There have been problems with electricity prices for business and industry for months, said Söder. “There have been no solutions for months.” The Union has been in favor of reducing electricity taxes for months. “Large energy-intensive industries such as chemistry say that this is far from enough. This is actually just a stipulation of current developments and it prevents an even higher increase.”
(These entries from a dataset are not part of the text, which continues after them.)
Fixpoint pyval_nested_ind (v : pyval) : P v :=
  match v with
  | PNone => HNone
  | PBool b => HBool b
  | PInt z => HInt z
  | PFloat f => HFloat f
  | PStr s => HStr s
  | PList l =>
      HList l ((fix go (l : list pyval) : Forall P l :=
                  match l with
                  | [] => @List.Forall_nil _ P
                  | x :: l' => @List.Forall_cons _ P x l' (pyval_nested_ind x) (go l')
                  end) l)
  | PDict d =>
      HDict d ((fix go (d : list (pystr * pyval))
                  : Forall (fun kv => P (snd kv)) d :=
                  match d with
                  | [] => @List.Forall_nil _ _
                  | (k, x) :: d' =>
                      @List.Forall_cons _ (fun kv => P (snd kv)) (k, x) d'
                        (pyval_nested_ind x) (go d')
                  end) d)
  end.
End PyvalInd.

(** Truth value of an object ([if x:], [x and y]). *)
Definition truthy (v : pyval) : bool :=
  match v with
  | PNone => false
  | PBool b => b
  | PInt z => negb (z =? 0)%Z
  | PFloat f => negb (PrimFloat.eqb f 0%float)
  | PStr s => negb (Nat.eqb (length s) 0)
  | PList l => negb (Nat.eqb (length l) 0)
  | PDict d => negb (Nat.eqb (length d) 0)
  end.

(** [d[k]] and [d[k] = v] on an insertion-ordered dict. *)
Fixpoint dict_get (d : list (pystr * pyval)) (k : pystr) : option pyval :=
  match d with
  | [] => None
  | (k', v) :: d' => if decide (k' = k) then Some v else dict_get d' k
  end.

Fixpoint dict_set (d : list (pystr * pyval)) (k : pystr) (v : pyval)
  : list (pystr * pyval) :=
  match d with
  | [] => [(k, v)]
  | (k', v') :: d' =>
      if decide (k' = k) then (k', v) :: d' else (k', v') :: dict_set d' k v
  end.

(** [dict(pairs)]: later pairs overwrite, first position is kept. *)
Definition dict_of_pairs (pairs : list (pystr * pyval)) : list (pystr * pyval) :=
  fold_left (fun d kv => dict_set d (fst kv) (snd kv)) pairs [].

(** ** Decimal integers: [int.__repr__] and [int(str)] *)

Fixpoint uint_chars (u : Decimal.uint) : pystr :=
  match u with
  | Decimal.Nil => []
  | Decimal.D0 u => 48%N :: uint_chars u
  | Decimal.D1 u => 49%N :: uint_chars u
  | Decimal.D2 u => 50%N :: uint_chars u
  | Decimal.D3 u => 51%N :: uint_chars u
  | Decimal.D4 u => 52%N :: uint_chars u
  | Decimal.D5 u => 53%N :: uint_chars u
  | Decimal.D6 u => 54%N :: uint_chars u
  | Decimal.D7 u => 55%N :: uint_chars u
  | Decimal.D8 u => 56%N :: uint_chars u
  | Decimal.D9 u => 57%N :: uint_chars u
  end.

Definition is_digit (c : N) : bool := ((48 <=? c) && (c <=? 57))%N.

Definition digit_cons (c : N) (u : Decimal.uint) : Decimal.uint :=
  match (c - 48)%N with
  | 0 => Decimal.D0 u | 1 => Decimal.D1 u | 2 => Decimal.D2 u
  | 3 => Decimal.D3 u | 4 => Decimal.D4 u | 5 => Decimal.D5 u
  | 6 => Decimal.D6 u | 7 => Decimal.D7 u | 8 => Decimal.D8 u
  | _ => Decimal.D9 u
  end%N.

Definition chars_uint (s : pystr) : Decimal.uint :=
  fold_right digit_cons Decimal.Nil s.

Definition int_repr (z : Z) : pystr :=
  match Z.to_int z with
  | Decimal.Pos u => uint_chars u
  | Decimal.Neg u => 45%N :: uint_chars u
  end.

(** [int(s)] for [s] matching -?[0-9]+ (what the scanner passes). *)
Definition int_of_str (s : pystr) : Z :=
  match s with
  | c :: ds =>
      if (c =? 45)%N then Z.of_int (Decimal.Neg (chars_uint ds))
      else Z.of_int (Decimal.Pos (chars_uint s))
  | [] => 0%Z
  end.

(** ** The interpreter's routines the script relies on

    [str.lower] needs the Unicode case tables, and the conversions
    between floats and their decimal text are the interpreter's; the
    program is verified for whatever they are. *)

Section Program.

Variable lower : pystr -> pystr.            (* str.lower *)
Variable float_repr : float -> pystr.       (* float.__repr__ *)
Variable float_of_str : pystr -> float.     (* float(str) *)

(** ** json.dump (default options: ensure_ascii, separators ", " and ": ") *)

Definition hex_digit (d : N) : N := if (d <? 10)%N then (48 + d)%N else (87 + d)%N.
The federal government wants to reduce the price of electricity for the manufacturing industry through tax reform. Among other things, the plans include a significant reduction in electricity tax for the years 2024 and 2025 for the manufacturing industry and an expansion of the current electricity price compensation for corporations that particularly suffer from high electricity prices. Chancellor Olaf Scholz (SPD) estimated the relief at up to twelve billion euros next year alone. The price brake should also apply for the years 2026 to 2028, provided that counter-financing is possible in the federal budget.
For Söder, the federal government’s “cardinal mistake” lies in the lack of a concept to reduce the price of electricity through its own electricity generation: “We will continue to have high electricity prices because we have to get electricity from somewhere else that is not yet available.” Renewable energies would still not be sufficient to cover demand “in any way” over the next five years.